C. Swap Data Analysis

As discussed in the Staff Reports, the lack of certain metrics needed for evaluating different de minimis thresholds, as well as data validity issues, limited the analysis of the potential impact of changes to the current de minimis exception.[10] The Final Report further noted that, notwithstanding these data issues, the quality of the swap data that is reported to the Commission appears to be continually improving, and that the Commission is taking additional steps to enhance swap data quality.[11]

The data analysis in the Staff Reports provided some insights into the effectiveness of the de minimis exception as currently implemented. Staff analyzed the number of swap transactions involving at least one registered swap dealer, which is indicative of the extent to which swaps are subject to swap dealer regulation at the current $8 billion threshold. Data reviewed for the Final Report indicated that approximately 96% of all reported swap transactions involved at least one registered swap dealer. When considering individual swap asset classes, approximately 98% or more of swaps in each asset class, other than the Non-Financial Commodity asset class, involved at least one registered swap dealer. Approximately 89% of Non-Financial Commodity swaps involved a registered swap dealer.[12]

However, as discussed above, the data available was not sufficient to assess whether, and to what extent, specific changes to the de minimis threshold levels would increase or decrease the coverage of swaps by swap dealer regulation. In particular, the Staff Reports noted that reliable notional amount data was not available for Non-Financial Commodity, Equity, and FX Derivative swaps.

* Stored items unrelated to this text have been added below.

(** * FakeDonald's inventory manager: a shallow embedding and its properties

  The program [mcd_inventory_critical_threshold.py] is a console loop over
  one dictionary of items, loaded from and saved to [inventory.csv].

  Modelling choices, all visible in the definitions below:
  - Python [int] is [Z]; Python [float] is the kernel's binary64 [float],
    with the conversions [int -> float] that the mixed operations of the
    source perform written out ([float_of_Z], which raises [OverflowError]).
  - Text is ASCII: a Python [str] is a [string]; the string methods the
    source calls ([lower], [strip], [isdigit], [title]) are defined on
    ASCII characters.
  - [int(str)] skips its own white space (TAB..CR and the space, not the
    separators FS..US that [strip] removes) and refuses more than 4300
    digits, the default limit of Python 3.11 and later.  [str(int)] has
    the same limit: it is modelled where [csv.writer] converts the cells
    of a record, so that saving can fail half way.
  - [sum] over floats is modelled for both behaviours of the interpreter,
    left to right (up to Python 3.11) and compensated (from 3.12 on); the
    class [Python] says which, and the theorems hold for either.
  - A [dict] is an association list in insertion order with unique keys.
  - The console and the file system are explicit state: the lines still to
    be typed, the text printed so far, the files, and the one dictionary
    object that [main] shares with its handlers.
  - The [csv] module is taken at the level of records: a file is the list
    of records (lists of cells) that [csv.reader] yields from it and that
    [csv.writer] is given to write, one [writerow] at a time.
  - [float(str)] and [repr(float)] are an interface ([FloatText]).
  - Not modelled: the digit limit where a count is formatted into a line
    for the console (a count of more than 4300 digits is printed here,
    where Python raises [ValueError]), and errors of the operating system
    other than a missing file. *)

From Stdlib Require Import ZArith Arith List String Ascii Bool Lia Floats.
From Stdlib Require Import DecimalString DecimalZ DecimalN DecimalPos DecimalFacts.
Import ListNotations.

Local Open Scope string_scope.
Local Open Scope Z_scope.

Set Implicit Arguments.
Set Warnings "-inexact-float".

(** ** Python strings (ASCII) *)

Module PyStr.

Definition code (c : ascii) : N := N_of_ascii c.

(** [str.isspace] on ASCII: TAB..CR, FS..US and the space. *)
Definition is_space (c : ascii) : bool :=
  let n := code c in
  ((9 <=? n) && (n <=? 13) || (28 <=? n) && (n <=? 32))%N.

Definition is_digit (c : ascii) : bool :=
  let n := code c in ((48 <=? n) && (n <=? 57))%N.

Definition is_upper (c : ascii) : bool :=
  let n := code c in ((65 <=? n) && (n <=? 90))%N.
Definition createEslintIgnore (projectType : string) : event :=
  WriteText ".eslintignore" (String.concat newline (eslintIgnores projectType)).

Definition createPrettierIgnore : event :=
  WriteText ".prettierignore" (String.concat newline prettierIgnores).

(** [{ ...packageJson, ...updates }], over the manifest as
    [updatePackageJson] reads it again at that moment. *)
Definition updatedPackageJson (packageJson updates : props) : props :=
  assign packageJson updates.

Definition updatePackageJson (packageJson updates : props) : event :=
  WriteJson "package.json" (VObj (updatedPackageJson packageJson updates)).

End fileSystem.

Module packageManager.

Definition conflictingDependencies : list (string * list string) :=
  [("nextjs", ["@next/eslint-plugin-next"]); ("react", []); ("nodejs", []);
   ("angular", []); ("vue", []); ("svelte", [])].

(** The [for ... of] over [conflictingDependencies[projectType]] throws when
    the type is no key of the table; a failed uninstall is only logged. *)
Definition removeConflictingDependencies (projectType : string)
  : result (list event) :=
  match lookup projectType conflictingDependencies with
  | Some conflicting => Ok (map Uninstall conflicting)
  | None => Throw "TypeError: undefined is not iterable"
  end.

End packageManager.

Module prettierConfigGenerator.

Definition baseConfig : props :=
  [("singleQuote", VBool true); ("trailingComma", VStr "es5");
   ("printWidth", VNum 100); ("tabWidth", VNum 2); ("semi", VBool true)].

Definition generateConfig (projectType : string) : props :=
  if String.eqb projectType "svelte"
  then assign baseConfig
         [("plugins", VArr [VStr "prettier-plugin-svelte"]);
          ("svelteStrictMode", VBool false);
          ("svelteAllowShorthand", VBool true);
          ("svelteIndentScriptAndStyle", VBool true)]
  else baseConfig.

End prettierConfigGenerator.

(** The [tsConfig] literal of [createSvelteTsConfig]. *)
Definition tsConfig : props :=
  [("extends", VStr "@tsconfig/svelte/tsconfig.json");
   ("compilerOptions",
    VObj [("moduleResolution", VStr "node"); ("target", VStr "esnext");
          ("module", VStr "esnext"); ("importsNotUsedAsValues", VStr "error");
          ("isolatedModules", VBool true); ("sourceMap", VBool true);
          ("esModuleInterop", VBool true); ("skipLibCheck", VBool true);
          ("forceConsistentCasingInFileNames", VBool true);
          ("allowJs", VBool true); ("checkJs", VBool true);
          ("baseUrl", VStr ".");
          ("paths", VObj [("$lib", VArr [VStr "src/lib"]);
                          ("$lib/*", VArr [VStr "src/lib/*"])])]);
   ("include", VArr (strs ["src/**/*.d.ts"; "src/**/*.ts"; "src/**/*.js";
                           "src/**/*.svelte"]));
   ("exclude", VArr (strs ["node_modules/*"; "__sapper__/*"; "public/*"]))].

Definition createSvelteTsConfig : event :=
  WriteJson "tsconfig.json" (VObj tsConfig).

(** [isSvelteUsingTypeScript()]; the argument is the outcome of
    [fs.readdir(process.cwd())], and a failed listing is caught. *)
Definition isSvelteUsingTypeScript (listing : result (list string)) : bool :=
  match listing with
  | Ok files =>
      existsb (fun file => String.eqb file "tsconfig.json"
                           || endsWith file ".ts" || endsWith file ".svelte")
              files
  | Throw _ => false
  end.

(** ** The orchestrator: [setupProject] after the prompts

    The answers and what the file system holds are inputs; the run is the
    list of events it emits.  An error thrown by the engine is caught by
    [setupProject], which ends the run with [process.exit(1)] after the
    events already emitted. *)

Record options : Type := mkOptions {
  projectType : string;
  useTypeScript : bool;
  useHusky : bool;
  useStrict : bool;
  usePrettier : bool }.
(** * LDPT route planner: a shallow embedding of the planning core of code.js

    The development follows the structure of the script: the scalar helpers
    (time parsing, temperature rules), the stop sequencer
    ([advancedOptimizeStopOrder], [runNearestNeighbor]), the duty-cycle
    simulator ([calculateRouteMetricsWithHOS]), the insertion scorer
    ([checkAndScoreInsertion]), the rebalancer, the pull-forward pass, the
    planning loop and the overflow handler, followed by the readers of the
    input sheets ([getShipments], [getDistanceMatrix], [getCarriers] with
    [getPalletCapacities] and [getCarrierCosts], [getAddressData]), the
    restrictions column of a plan row and the single-stop diagnosis
    ([getInitialRouteFailureReason]).

    Modelling conventions.
    - JavaScript numbers that carry pallets, miles, minutes and money are
      exact rationals ([Q]); counters are integers ([Z]).  [Math.round] is
      [Qfloor (x + 1/2)], [Math.ceil] is [Qceiling].  Sums, products and
      quotients are exact: the rounding of binary floating point is not
      modelled.
    - A JavaScript object used as a read-only table (distance matrix,
      restrictions, durations) is a lookup function into [option].
    - Objects mutated in place (shipments, routes, time slots) are records
      threaded through the loops; every shipment object is referenced from
      exactly one array at a time, so value semantics agree with the script.
    - [x || d] on a number is [if x == 0 then d else x]; on a string it tests
      for the empty string.
    - A text is the list of the bytes of its UTF-8 encoding. *)

From Stdlib Require Import List String Ascii ZArith QArith Qround Qminmax Lia Lqa
  Bool Permutation Arith DecimalString.
From Stdlib Require DecimalZ DecimalPos.
Import ListNotations.
(** X12: outside a batch, assigning a value that the validator accepts
    and that differs from the one stored writes it into the properties,
    sends one message with that single edit, a relayout for the layout
    and a restyle of the one trace with the value in a list for a trace,
    then dispatches the change callbacks, and returns the coerced
    value. *)
Theorem set_prop_assigns_and_notifies {V : Validators} (prop : string)
  (val v : value) (f : Figure) :
  _in_batch_mode f = false ->
  val <> Undefined -> v <> VNone ->
  (validate_coerce Layout prop val = OK v ->
   match dict_get key_eqb (KStr prop) (_layout f) with
   | Some x => _vals_equal x v
   | None => false
   end = false ->
   let g := with_layout (dict_set key_eqb (KStr prop) v (_layout f)) f in
   _set_prop Layout prop val f
   = (logged g (Send_relayout [(prop, v)] None
                  :: Dispatch_layout_change_callbacks [(prop, v)]
                  :: layout_events [(prop, v)] g),
      OK v))
  /\ (forall (obj i : nat) (d : props),
        validate_coerce (Trace obj) prop val = OK v ->
        _index_is (_data_objs f) obj = Some i ->
        nth_error (_data f) i = Some d ->
        match dict_get key_eqb (KStr prop) d with
        | Some x => _vals_equal x v
        | None => false
        end = false ->
        let g := with_data
                   (list_update i (dict_set key_eqb (KStr prop) v d)
                                (_data f)) f in
        let restyle := [(prop, VList [v])] in
        _set_prop (Trace obj) prop val f
        = (logged g (Send_restyle restyle (TI_Int (Z.of_nat i)) None
                       :: Dispatch_trace_change_callbacks restyle
                            [Z.of_nat i]
                       :: trace_events restyle [obj] g),
           OK v)).
Proof.
  intros Hb Hval Hv. split.
  - intros Hvc Hne g.
    rewrite (set_prop_value Layout prop val v f (_layout f) Hval Hvc Hv
               eq_refl).
    assert (Hc : negb (dict_has key_eqb (KStr prop) (_layout f))
                 || negb match dict_get key_eqb (KStr prop) (_layout f) with
                         | Some x => _vals_equal x v
                         | None => false
                         end = true)
      by (rewrite Hne; apply orb_true_r).
    rewrite Hc, Hb. cbn [negb update_props modify _send_prop_set].
    fold g. unfold _relayout_child. unfold bind at 1, get.
    change (_in_batch_mode g) with (_in_batch_mode f). rewrite Hb.
    cbn [negb]. unfold bind. rewrite emit_logged, dispatch_layout_logged.
    now rewrite logged_app.
  - intros obj i d Hvc Hi Hd Hne g restyle.
    assert (Hp : _props (Trace obj) f = (f, OK d)).
    { unfold _props. now rewrite Hi, Hd. }
    rewrite (set_prop_value (Trace obj) prop val v f d Hval Hvc Hv Hp).
    assert (Hc : negb (dict_has key_eqb (KStr prop) d)
                 || negb match dict_get key_eqb (KStr prop) d with
                         | Some x => _vals_equal x v
                         | None => false
                         end = true)
      by (rewrite Hne; apply orb_true_r).
    rewrite Hc, Hb. cbn [negb update_props modify _send_prop_set].
    rewrite Hi. rewrite (nth_error_nth (_data f) i [] Hd).
    unfold _restyle_child. unfold bind at 1, get.
    cbn [_data_objs _in_batch_mode with_data]. rewrite Hi, Hb.
    cbn [negb]. unfold bind. rewrite emit_logged. fold g restyle.
    destruct (index_is_nth _ _ _ Hi) as [Hn Hlt].
    assert (Ht : traces_at (logged g [Send_restyle restyle
                                        (TI_Int (Z.of_nat i)) None])
                   [Z.of_nat i] = Some [obj]).
    { unfold g. cbn [traces_at _data_objs logged with_log with_data].
      rewrite (list_index_nonneg _ (Z.of_nat i)) by lia.
      rewrite Nat2Z.id. now rewrite (nth_error_nth (_data_objs f) i O Hn). }
    unfold g, props in Ht |- *.
    rewrite (dispatch_trace_logged restyle [Z.of_nat i] [obj] _ Ht).
    now rewrite logged_app.
Qed.
(** X6: the order in which [get_mvn_posterior] fails.  A parameter sample
    without [noise] raises [KeyError] before anything else is looked at,
    also on a model that is not trained; with the noise, on a model with
    training inputs, an exception of the network on the training inputs is
    passed on, and so is an exception of the network on the new inputs once
    the training inputs are embedded.  The state is as before the call. *)
Theorem get_mvn_posterior_failures (self : DKL) (X_new : arr)
    (params : dict) (noiseless : bool) (w : world) :
  (params !! "noise" = None ->
   get_mvn_posterior self X_new params noiseless w
     = (inl (KeyError "noise"), w)) /\
  (forall noise lx Xt,
     params !! "noise" = Some (VArr noise) ->
     X_train (dkl_base self) = Some lx -> heap w !! lx = Some Xt ->
     (forall e, dkl_bnn self Xt params = inl e ->
        get_mvn_posterior self X_new params noiseless w = (inl e, w)) /\
     (forall z_train e,
        dkl_bnn self Xt params = inr z_train ->
        dkl_bnn self X_new params = inl e ->
        get_mvn_posterior self X_new params noiseless w = (inl e, w))).
Proof.
  split.
  - intros Hn. unfold get_mvn_posterior, lift_result, bind, param.
    rewrite Hn. reflexivity.
  - intros noise lx Xt Hn HX HXt. split.
    + intros e He.
      unfold get_mvn_posterior, load, operand, lift_result, bind, get, ret.
      rewrite (param_array _ _ _ Hn), HX. cbv beta iota zeta. rewrite HXt, He.
      reflexivity.
    + intros z_train e Hz He.
      unfold get_mvn_posterior, load, operand, lift_result, bind, get, ret.
      rewrite (param_array _ _ _ Hn), HX. cbv beta iota zeta.
      rewrite HXt, Hz, He. reflexivity.
Qed.

(** X8: the predictive covariance depends neither on the targets nor on the
    mean function: of two trained models that differ in the mean function
    only, over heaps that hold the same training inputs and any targets,
    two runs that return give the same covariance. *)
Theorem get_mvn_posterior_cov_ignores_targets (self : DKL) (X_new : arr)
    (params : dict) (noiseless : bool) (w1 w2 : world) m1 m2
    lx Xt (mc1 mc2 : arr * arr) :
  X_train (dkl_base self) = Some lx ->
  heap w1 !! lx = Some Xt -> heap w2 !! lx = Some Xt ->
  fst (get_mvn_posterior (with_gp_mean_fn m1 self) X_new params noiseless w1)
    = inr mc1 ->
  fst (get_mvn_posterior (with_gp_mean_fn m2 self) X_new params noiseless w2)
    = inr mc2 ->
  snd mc1 = snd mc2.
Proof.
  intros HX HX1 HX2.
  unfold get_mvn_posterior, with_gp_mean_fn, isub, alloc, load,
    operand, lift_result, bind, get, put, ret, raise. simpl.
  destruct (param params "noise"); [discriminate|].
  rewrite HX. cbv beta iota zeta. rewrite HX1, HX2.
  destruct (dkl_bnn self Xt params); [discriminate|].
  destruct (dkl_bnn self X_new params); [discriminate|].
  destruct (y_train (dkl_base self)) as [ly|]; cycle 1.
  { destruct m1; cbv beta iota zeta; discriminate. }
  destruct m1, m2; cbv beta iota zeta;
    destruct (heap w1 !! ly), (heap w2 !! ly); cbn [heap fst];
    rewrite ?lookup_insert_eq; cbn [fst];
    intros H1 H2; try discriminate;
    injection H1 as <-; injection H2 as <-; reflexivity.
Qed.

(** X9: the prior of the mean function is never run for prediction:
    [get_mvn_posterior] only tests whether there is one (the mean function
    then receives the parameter sample); and [DKL.model] does not run it
    when there is no mean function. *)
Theorem gp_mean_fn_prior_is_only_a_switch (self : DKL) :
  (forall p q X_new params noiseless w,
     get_mvn_posterior (with_gp_mean_fn_prior (Some p) self) X_new params
                       noiseless w
     = get_mvn_posterior (with_gp_mean_fn_prior (Some q) self) X_new params
                         noiseless w) /\
  (forall p X y w,
     gp_mean_fn self = None ->
     DKL_model (with_gp_mean_fn_prior p self) X y w = DKL_model self X y w).
Proof.
  split.
  - intros. reflexivity.
  - intros p X y w Hm. unfold DKL_model, with_gp_mean_fn_prior. simpl.
    rewrite Hm. reflexivity.
Qed.

(** X10: how [DKL.model] fails before the likelihood.  An exception of the
    prior of the network or of the network itself is passed on, and an
    embedding without dimensions raises [IndexError]; in each case the state
    is the one that the prior of the network left: neither the noise nor
    [y] is recorded. *)
Theorem DKL_model_failures (self : DKL) (X y : arr) (w0 : world) :
  (forall e w1, dkl_bnn_prior self w0 = (inl e, w1) ->
     DKL_model self X y w0 = (inl e, w1)) /\
  (forall bnn_params w1,
     dkl_bnn_prior self w0 = (inr bnn_params, w1) ->
     (forall e, dkl_bnn self X bnn_params = inl e ->
        DKL_model self X y w0 = (inl e, w1)) /\
     (forall z0, dkl_bnn self X bnn_params = inr z0 -> shape z0 = [] ->
        DKL_model self X y w0 = (inl IndexError, w1))).
Proof.
  split.
  - intros e w1 H. unfold DKL_model, bind. rewrite H. reflexivity.
  - intros bnn_params w1 H. split.
    + intros e He. unfold DKL_model, bind, lift_result. rewrite H, He.
      reflexivity.
    + intros z0 Hz Hs. unfold DKL_model, bind, lift_result, shape0, raise.
      rewrite H, Hz, Hs. reflexivity.
Qed.

Lemma jit_lookup_compiled_from (self : DKL) (cache : jit_cache) key f :
  compiled_from self cache -> jit_lookup key cache = Some f ->
  exists w0 : world, f = fun X p b => fst (get_mvn_posterior self X p b w0).
Proof.
  unfold compiled_from. induction cache as [|[k g] cache IH]; [discriminate|].
  intros Hall Hl. apply Forall_cons_1 in Hall as [[w0 Hg] Hall].
  cbn [jit_lookup] in Hl. destruct (decide (k = key)).
  - injection Hl as <-. exists w0. exact Hg.
  - apply IH; assumption.
Qed.

(** X25: the decorated method keeps the properties of its body.  When the
    compiled functions of the model come from the body, a call of
    [get_mvn_posterior] through [jax.jit] leaves compiled functions that
    come from the body, keeps every array of the heap (the stored training
    data with them), and returns the same mean (or raises the same
    exception) and ends in the same state for the two values of the
    [noiseless] flag; a call for shapes that were compiled before changes
    nothing of the state. *)
Theorem get_mvn_posterior_jit_keeps_body_properties (self : DKL)
    (cache : jit_cache) (X_new : arr) (params : dict) (w : world) :
  compiled_from self cache ->
  (forall noiseless,
     let s' := snd (get_mvn_posterior_jit self X_new params noiseless
                      (cache, w)) in
     compiled_from self (fst s') /\ heap w ⊆ heap (snd s') /\
     (is_Some (jit_lookup (jit_key_of X_new params) cache) ->
      s' = (cache, w))) /\
  jit_mean_of (get_mvn_posterior_jit self X_new params true (cache, w)) =
  jit_mean_of (get_mvn_posterior_jit self X_new params false (cache, w)).
Proof.
  intros Hcache. split.
  - intros noiseless. cbv zeta. unfold get_mvn_posterior_jit. cbn [fst snd].
    destruct (jit_lookup (jit_key_of X_new params) cache) as [f|] eqn:Hl.
    + cbn [fst snd]. auto.
    + pose proof (get_mvn_posterior_heap_grows self X_new params noiseless w)
        as Hsub.
      destruct (get_mvn_posterior self X_new params noiseless w)
        as [[e|mc] w'].
      * cbn [fst snd] in *. split; [exact Hcache|]. split; [exact Hsub|].
        intros [? ?]; discriminate.
      * cbn [fst snd] in *. split.
        { apply Forall_cons. split; [exists w; reflexivity|exact Hcache]. }
        split; [exact Hsub|]. intros [? ?]; discriminate.
  - unfold jit_mean_of, get_mvn_posterior_jit. cbn [fst snd].
    destruct (jit_lookup (jit_key_of X_new params) cache) as [f|] eqn:Hl.
    + destruct (jit_lookup_compiled_from self cache _ f Hcache Hl) as [w0 ->].
      cbn [fst snd]. f_equal.
      unfold get_mvn_posterior, isub, alloc, load, operand, lift_result,
        bind, get, put, ret, raise.
      destruct (param params "noise"); [reflexivity|].
      destruct (X_train (dkl_base self)); [|reflexivity].
      destruct (heap w0 !! l); [|reflexivity].
      destruct (dkl_bnn self a0 params); [reflexivity|].
      destruct (dkl_bnn self X_new params); [reflexivity|].
      destruct (y_train (dkl_base self)) as [ly|], (gp_mean_fn self);
        try reflexivity.
      * destruct (heap w0 !! ly); [|reflexivity]. simpl.
        rewrite lookup_insert_eq. reflexivity.
      * destruct (heap w0 !! ly); reflexivity.
    + unfold get_mvn_posterior, isub, alloc, load, operand, lift_result,
        bind, get, put, ret, raise.
      destruct (param params "noise"); [reflexivity|].
      destruct (X_train (dkl_base self)); [|reflexivity].
      destruct (heap w !! l); [|reflexivity].
      destruct (dkl_bnn self a0 params); [reflexivity|].
      destruct (dkl_bnn self X_new params); [reflexivity|].
      destruct (y_train (dkl_base self)) as [ly|], (gp_mean_fn self);
        try reflexivity.
      * destruct (heap w !! ly); [|reflexivity]. simpl.
        rewrite lookup_insert_eq. reflexivity.
      * destruct (heap w !! ly); reflexivity.
Qed.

The Commission also notes that it has not yet adopted a regulation on capital requirements for swap dealers, which is a significant component of swap dealer registration. The Commission believes it Start Printed Page 71607is prudent to finalize the capital rule before addressing the de minimis threshold. In addition, the swap dealer requirements regarding margin for uncleared swaps, another important component of swap dealer registration, are currently being implemented. The Commission believes that a year's delay would allow it to finalize the swap dealer capital rule and assess the implementation of margin requirements for uncleared swaps. Having information on these aspects associated with swap dealer registration would be helpful in further assessing the impact of changing the de minimis threshold.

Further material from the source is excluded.